Because of those properties, Nickel is often chosen when a structure needs to survive temperature changes without becoming too conductive, or when a player wants a metal that behaves reasonably well in both ordinary builds and thermal systems. It is not just a niche material: it can stand in for more basic metals in many construction projects, while offering better protection against radiation than most alternatives.
Nickel can also be used in crafting. Duplicants can use it to produce an atmo suit, and it is part of the recipes for two different explosive projectiles. Those recipes consume Nickel alongside other materials, so it can become a practical mid-game input once more advanced manufacturing is available.
It is also a food source for Plug Slugs and their variants. When fed, they consume Nickel at 60 kg/cycle and excrete 3 kg/cycle, while the variant that uses it at a lower rate consumes 30 kg/cycle and excretes 1.5 kg/cycle. This makes Nickel valuable not only as a construction resource, but also as livestock feed in bases that rely on electrical production from Plug Slugs.
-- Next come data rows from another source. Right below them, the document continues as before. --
(** C9. Two models that differ only in their scoring function return the
    same sample for every sentence pair, and leave the same state behind:
    with [>] a strict order on probabilities, every climb ends (fuel above
    [(l + 1) ^ m] is never spent), and what [sample] does, set or
    [IndexError], is the same for both. *)
Theorem sample_independent_of_probability
    {P : Type} `{Prob P} `{SetIteration}
    (probability1 probability2 : AlignmentInfo → P) (fuel : nat)
    (trg_sentence : list string) (src_sentence : list (option string))
    (self : IBMModel P) :
  (∀ x : P, prob_gt x x = false) →
  (∀ x y z : P, prob_gt x y = true → prob_gt y z = true → prob_gt x z = true) →
  (length src_sentence ^ length trg_sentence < fuel)%nat →
  sample probability1 fuel trg_sentence src_sentence self
  = sample probability2 fuel trg_sentence src_sentence self ∧
  (sample probability1 fuel trg_sentence src_sentence self).1 ≠ OutOfFuel.
Proof.
  intros Hirr Htrans Hfuel. unfold sample.
  apply for_each_method_agree. intros sampled i s Hi%elem_of_py_range.
  apply for_each_method_agree. intros sampled' j s' Hj%elem_of_py_range.
  apply sample_peg_agree; (done || lia).
Qed.

(** ** [>] on binary64 floats is a strict order *)

Section FloatOrder.

Lemma SFltb_irrefl (x : spec_float) : SFltb x x = false.
Proof.
  unfold SFltb, SFcompare.
  destruct x as [s|s| |s m e]; try destruct s; try reflexivity;
    rewrite Z.compare_refl, Pos.compare_cont_refl; reflexivity.
Qed.

Lemma SFltb_trans (x y z : spec_float) :
  SFltb x y = true → SFltb y z = true → SFltb x z = true.
Proof.
  unfold SFltb, SFcompare.
  destruct x as [sx|sx| |sx mx ex], y as [sy|sy| |sy my ey],
           z as [sz|sz| |sz mz ez];
    try destruct sx; try destruct sy; try destruct sz;
    try discriminate; try reflexivity;
    intros H1 H2;
    repeat match goal with
    | H : context [Z.compare ?a ?b] |- _ =>
        destruct (Z.compare_spec a b); try discriminate
    | |- context [Z.compare ?a ?b] => destruct (Z.compare_spec a b)
    end; subst; try lia; try reflexivity;
    change (Pos.compare_cont Eq ?a ?b) with (Pos.compare a b) in *;
    repeat match goal with
    | H : context [Pos.compare ?a ?b] |- _ =>
        destruct (Pos.compare_spec a b); try discriminate
    | |- context [Pos.compare ?a ?b] => destruct (Pos.compare_spec a b)
    end; subst; simpl in *; try discriminate; try lia; try reflexivity.
Qed.

Lemma float_gt_irrefl (x : float) : prob_gt x x = false.
Proof. simpl. rewrite ltb_spec. apply SFltb_irrefl. Qed.

Lemma float_gt_trans (x y z : float) :
  prob_gt x y = true → prob_gt y z = true → prob_gt x z = true.
Proof.
  simpl. rewrite !ltb_spec. intros Hxy Hyz. by eapply SFltb_trans.
Qed.

End FloatOrder.

(** On floats the order needs no assumption. *)
Corollary sample_independent_of_probability_float `{SetIteration}
    (probability1 probability2 : AlignmentInfo → float) (fuel : nat)
    (trg_sentence : list string) (src_sentence : list (option string))
    (self : IBMModel float) :
  (length src_sentence ^ length trg_sentence < fuel)%nat →
  sample probability1 fuel trg_sentence src_sentence self
  = sample probability2 fuel trg_sentence src_sentence self.
Proof.
  intros Hfuel.
  eapply proj1, sample_independent_of_probability;
    [apply float_gt_irrefl | apply float_gt_trans | done].
Qed.

Lemma sample_independent_of_probability_witness :
  @sample float _ insertion_order HillclimbExample.probability 5
    SampleExample.trg SampleExample.src (init [])
  = @sample float _ insertion_order (fun _ => 0.5%float) 5
      SampleExample.trg SampleExample.src (init []) ∧
  (@sample float _ insertion_order HillclimbExample.probability 5
     SampleExample.trg SampleExample.src (init [])).1 ≠ OutOfFuel.
Proof.
  apply (sample_independent_of_probability (H0 := insertion_order)
           HillclimbExample.probability (fun _ => 0.5%float) 5
           SampleExample.trg SampleExample.src (init [])
           float_gt_irrefl float_gt_trans).
  vm_compute. lia.
Defined.

(** * Further properties of the code *)

(** ** The vocabularies of a new model *)

Lemma init_vocab_foldl (corpus : list AlignedSent)
    (sv : gset (option string)) (tv : gset string) :
  let r := foldl (fun '(src_vocab, trg_vocab) aligned_sentence =>
                    (src_vocab ∪ list_to_set (mots aligned_sentence),
                     trg_vocab ∪ list_to_set (words aligned_sentence)))
                 (sv, tv) corpus in
  (∀ s, s ∈ r.1 ↔ s ∈ sv ∨ ∃ sent, sent ∈ corpus ∧ s ∈ mots sent) ∧
  (∀ t, t ∈ r.2 ↔ t ∈ tv ∨ ∃ sent, sent ∈ corpus ∧ t ∈ words sent).
Proof.
  revert sv tv. induction corpus as [|sent corpus IH]; intros sv tv; simpl.
  - split; intros x; (split; [by left|]);
      (intros [? | (sent & Hs%elem_of_nil & _)]; done).
  - destruct (IH (sv ∪ list_to_set (mots sent))
                 (tv ∪ list_to_set (words sent))) as [Hs Ht].
    split; intros x; [rewrite Hs | rewrite Ht];
      rewrite elem_of_union, elem_of_list_to_set; split.
    + intros [[? | ?] | (sent' & Hin & Hx)]; [by left| |].
      * right. exists sent. split; [left | done].
      * right. exists sent'. split; [by right | done].
    + intros [? | (sent' & Hin & Hx)]; [by left; left|].
      apply elem_of_cons in Hin as [-> | Hin]; [by left; right|].
      right. by exists sent'.
    + intros [[? | ?] | (sent' & Hin & Hx)]; [by left| |].
      * right. exists sent. split; [left | done].
      * right. exists sent'. split; [by right | done].
    + intros [? | (sent' & Hin & Hx)]; [by left; left|].
      apply elem_of_cons in Hin as [-> | Hin]; [by left; right|].
      right. by exists sent'.
Qed.

(** X1. A model made by [__init__] knows exactly the words of its corpus:
    the source vocabulary is the NULL token and the source words ([mots]) of
    the sentence pairs, the target vocabulary is their target words
    ([words]); its three tables are empty and [p1] is 0.5. *)
Theorem init_vocabularies {P : Type} `{Prob P}
    (sentence_aligned_corpus : list AlignedSent)
    (s : option string) (t : string) :
  (s ∈ src_vocab (init sentence_aligned_corpus) ↔
   s = None ∨ ∃ sent, sent ∈ sentence_aligned_corpus ∧ s ∈ mots sent) ∧
  (t ∈ trg_vocab (init sentence_aligned_corpus) ↔
   ∃ sent, sent ∈ sentence_aligned_corpus ∧ t ∈ words sent) ∧
  translation_table (init sentence_aligned_corpus) = ∅ ∧
  alignment_table (init sentence_aligned_corpus) = ∅ ∧
  fertility_table (init sentence_aligned_corpus) = ∅ ∧
  p1 (init sentence_aligned_corpus) = prob_half.
Proof.
  unfold init, init_vocab.
  pose proof (init_vocab_foldl sentence_aligned_corpus ∅ ∅) as Hfold.
  destruct (foldl _ _ sentence_aligned_corpus) as [sv tv].
  simpl in *. destruct Hfold as [Hs Ht]. split_and!; try done.
  - rewrite elem_of_union, elem_of_singleton, Hs.
    pose proof (not_elem_of_empty (C := gset (option string)) s). tauto.
  - rewrite Ht.
    pose proof (not_elem_of_empty (C := gset string) t). tauto.
Qed.

(** ** Subscripts of the tables: what is read is what is stored *)

Section TableRoundTrip.

Context {P : Type} `{Prob P}.

Lemma dd_getitem_present `{Countable K} {V} (f v : V) (k : K) (d : gmap K V) :
  d !! k = Some v → dd_getitem f k d = (v, d).
Proof. unfold dd_getitem. by intros ->. Qed.

Lemma dd_nested_present `{Countable K} {V R} (f v : V) (k : K)
    (inner : V → R * V) (r : R) (d : gmap K V) :
  d !! k = Some v → inner v = (r, v) → dd_nested f k inner d = (r, d).
Proof.
  intros Hk Hinner. unfold dd_nested.
  rewrite (dd_getitem_present _ v) by done. rewrite Hinner.
  by rewrite insert_id.
Qed.

Lemma dd_getitem_lookup `{Countable K} (k k' : K) (d : gmap K P) :
  (dd_getitem MIN_PROB k d).2 !! k' =
  if decide (k' = k) then Some (default MIN_PROB (d !! k)) else d !! k'.
Proof.
  rewrite dd_getitem_snd. case_decide as Hk.
  - subst k'. by rewrite lookup_insert_eq.
  - by rewrite lookup_insert_ne.
Qed.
In practice, Nickel is most useful when its combination of moderate heat behavior and radiation resistance matters more than raw accessibility. Good uses include:
ordinary buildings where a more durable metal is desired
heat exchange or thermal management builds
radiation shielding structures
crafting advanced equipment and explosive ordnance
feeding Plug Slugs and their variants
Since Nickel is a refined metal, its value tends to increase once a colony begins dealing with higher temperatures, radiation, or specialized production chains. It is less about being the strongest possible material and more about being the right material for situations where thermal stability and radiation handling are both important.